# Exercise inputs

#####

(* ===== verification/BstRep.v ===== *)
(** * Representation of the trie heap by pure trees

    A tree of addresses and data, the predicate [shape] that a heap holds it,
    and zippers ([frame], [plug]) that focus on one node, with which the
    pointer walks of bst.c are followed. *)
From S2P Require Import Prelude Bst.
Local Open Scope nat_scope.

Section rep.
Context `{BC : BstClient}.

Inductive tree :=
| E
| T (l : loc) (o : option Ops) (p : option Priv) (tl tr : tree).

Definition root_of (t : tree) : option loc :=
  match t with E => None | T l _ _ _ _ => Some l end.
Definition troot (t : tree) : loc := default 1%positive (root_of t).

Fixpoint locs (t : tree) : list loc :=
  match t with E => [] | T l _ _ a b => l :: locs a ++ locs b end.

(** A node is active when its private pointer is set. *)
Fixpoint active (t : tree) : nat :=
  match t with
  | E => 0
  | T _ _ p a b => (if is_set p then 1 else 0) + active a + active b
  end.

Record frame := Frame {
  f_dir : bool; f_loc : loc; f_ops : option Ops; f_priv : option Priv;
  f_sib : tree;
}.

Definition fill (f : frame) (t : tree) : tree :=
  if f_dir f then T (f_loc f) (f_ops f) (f_priv f) (f_sib f) t
  else T (f_loc f) (f_ops f) (f_priv f) t (f_sib f).
Fixpoint plug (c : list frame) (t : tree) : tree :=
  match c with [] => t | f :: c => plug c (fill f t) end.
Fixpoint cpath (c : list frame) : list bool :=
  match c with [] => [] | f :: c => cpath c ++ [f_dir f] end.
Definition cpar (c : list frame) (l : loc) : loc :=
  match c with [] => l | f :: _ => f_loc f end.
Fixpoint clocs (c : list frame) : list loc :=
  match c with [] => [] | f :: c => f_loc f :: locs (f_sib f) ++ clocs c end.

(** The representation is parametric in what a node at a given bit path
    satisfies besides its pointers ([K]): its key, or nothing while the tree
    is being destroyed. *)
Section with_K.
Variable K : list bool -> bst_node -> Prop.

Definition node_at (h : gmap loc bst_node) (l par : loc) (lft rgt : option loc)
    (o : option Ops) (p : option Priv) (path : list bool) : Prop :=
  exists nd, h !! l = Some nd /\ n_parent nd = par /\ n_left nd = lft /\
    n_right nd = rgt /\ n_ops nd = o /\ n_private nd = p /\ K path nd.

Fixpoint shape (h : gmap loc bst_node) (par : loc) (path : list bool)
    (t : tree) : Prop :=
  match t with
  | E => True
  | T l o p a b =>
      node_at h l par (root_of a) (root_of b) o p path /\
      shape h l (path ++ [false]) a /\ shape h l (path ++ [true]) b
  end.

Definition rep (h : gmap loc bst_node) (t : tree) : Prop :=
  shape h (troot t) [] t.

Fixpoint cshape (h : gmap loc bst_node) (c : list frame) (hole : option loc)
  : Prop :=
  match c with
  | [] => True
  | f :: c =>
      node_at h (f_loc f) (cpar c (f_loc f))
        (if f_dir f then root_of (f_sib f) else hole)
        (if f_dir f then hole else root_of (f_sib f))
        (f_ops f) (f_priv f) (cpath c) /\
      shape h (f_loc f) (cpath c ++ [negb (f_dir f)]) (f_sib f) /\
      cshape h c (Some (f_loc f))
  end.

Lemma root_of_fill f t : root_of (fill f t) = Some (f_loc f).
Proof. unfold fill. by destruct (f_dir f). Qed.

Lemma rep_plug h c t :
  rep h (plug c t) <->
  cshape h c (root_of t) /\ shape h (cpar c (troot t)) (cpath c) t.
Proof.
  revert t. induction c as [|f c IH]; intros t; simpl.
  { unfold rep. tauto. }
  rewrite IH, root_of_fill. unfold troot; rewrite root_of_fill; simpl.
  unfold fill. destruct (f_dir f); simpl; tauto.
Qed.

Lemma locs_plug c t : locs (plug c t) ≡ₚ locs t ++ clocs c.
Proof.
  revert t. induction c as [|f c IH]; intros t; simpl.
  { by rewrite app_nil_r. }
  rewrite IH. unfold fill. destruct (f_dir f); simpl; solve_Permutation.
Qed.

Lemma active_plug c t t' :
  active (plug c t) + active t' = active (plug c t') + active t.
Proof.
  revert t t'. induction c as [|f c IH]; intros t t'; simpl; [lia|].
  specialize (IH (fill f t) (fill f t')).
  unfold fill in *. destruct (f_dir f); simpl in *; lia.
Qed.

Lemma NoDup_plug c t :
  NoDup (locs (plug c t)) <->
  NoDup (locs t) /\ NoDup (clocs c) /\ (forall l, l ∈ locs t -> l ∉ clocs c).
Proof. rewrite locs_plug, NoDup_app. naive_solver. Qed.

(** Updates outside a tree do not change what the heap says of it. *)
Lemma node_at_agree h h' l par lft rgt o p path :
  node_at h l par lft rgt o p path -> h' !! l = h !! l ->
  node_at h' l par lft rgt o p path.
Proof. intros (nd & ? & ?) Hl. exists nd. by rewrite Hl. Qed.

Lemma shape_agree h h' par path t :
  shape h par path t -> (forall l, l ∈ locs t -> h' !! l = h !! l) ->
  shape h' par path t.
Proof.
  revert par path. induction t as [|l o p a IHa b IHb]; intros par path;
    simpl; [done|].
  intros (Hn & Ha & Hb) Hag. repeat split.
  - eapply node_at_agree; [done|]. apply Hag. set_solver.
  - apply IHa; [done|]. intros x Hx. apply Hag. set_solver.
  - apply IHb; [done|]. intros x Hx. apply Hag. set_solver.
Qed.

Lemma cshape_agree h h' c hole :
  cshape h c hole -> (forall l, l ∈ clocs c -> h' !! l = h !! l) ->
  cshape h' c hole.
Proof.
  revert hole. induction c as [|f c IH]; intros hole; simpl; [done|].
  intros (Hn & Hs & Hc) Hag. repeat split.
  - eapply node_at_agree; [done|]. apply Hag. set_solver.
  - eapply shape_agree; [done|]. intros x Hx. apply Hag. set_solver.
  - apply IH; [done|]. intros x Hx. apply Hag. set_solver.
Qed.

Lemma shape_dom h par path t l :
  shape h par path t -> l ∈ locs t -> is_Some (h !! l).
Proof.
  revert par path. induction t as [|l' o p a IHa b IHb]; intros par path;
    simpl; [set_solver|].
  intros ((nd & Hn & _) & Ha & Hb) [->|[Hl|Hl]%elem_of_app]%elem_of_cons;
    eauto.
Qed.

Lemma rep_dom h t l : rep h t -> l ∈ locs t -> is_Some (h !! l).
Proof. apply shape_dom. Qed.

Lemma rep_size h t : rep h t -> NoDup (locs t) -> length (locs t) <= size h.
Proof.
  intros Hrep Hnd.
  assert (list_to_set (locs t) ⊆ dom h) as Hsub.
  { intros l. rewrite elem_of_list_to_set, elem_of_dom. eauto using rep_dom. }
  apply subseteq_size in Hsub. rewrite size_list_to_set in Hsub by done.
  by rewrite size_dom in Hsub.
Qed.

Lemma root_of_locs t l : root_of t = Some l -> l ∈ locs t.
Proof. destruct t; simpl; intros; simplify_eq; set_solver. Qed.

(** Replacing the focused subtree, with the context untouched. *)
Lemma rep_replace h h' c t t' :
  rep h (plug c t) -> (forall l, l ∈ clocs c -> h' !! l = h !! l) ->
  root_of t' = root_of t -> shape h' (cpar c (troot t)) (cpath c) t' ->
  rep h' (plug c t').
Proof.
  intros [Hc _]%rep_plug Hag Hr Hs. apply rep_plug.
  replace (troot t') with (troot t) by (unfold troot; by rewrite Hr).
  rewrite Hr. split; [by eapply cshape_agree|done].
Qed.

(** The focused node, as the code reads it. *)
Lemma rep_focus h c l o p a b :
  rep h (plug c (T l o p a b)) ->
  node_at h l (cpar c l) (root_of a) (root_of b) o p (cpath c).
Proof. intros (_ & Hn & _)%rep_plug. done. Qed.

End with_K.

Lemma length_cpath c : length (cpath c) = length c.
Proof. induction c; simpl; rewrite ?length_app; simpl; lia. Qed.
End rep.

Arguments tree {BC}.
Arguments frame {BC}.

#####

# Description of the task
Word for word, restate the entries from the first line to the line that has "match t with E => None", both included, and nothing else.

# Reply
(* ===== verification/BstRep.v ===== *)
(** * Representation of the trie heap by pure trees

    A tree of addresses and data, the predicate [shape] that a heap holds it,
    and zippers ([frame], [plug]) that focus on one node, with which the
    pointer walks of bst.c are followed. *)
From S2P Require Import Prelude Bst.
Local Open Scope nat_scope.

Section rep.
Context `{BC : BstClient}.

Inductive tree :=
| E
| T (l : loc) (o : option Ops) (p : option Priv) (tl tr : tree).

Definition root_of (t : tree) : option loc :=
  match t with E => None | T l _ _ _ _ => Some l end.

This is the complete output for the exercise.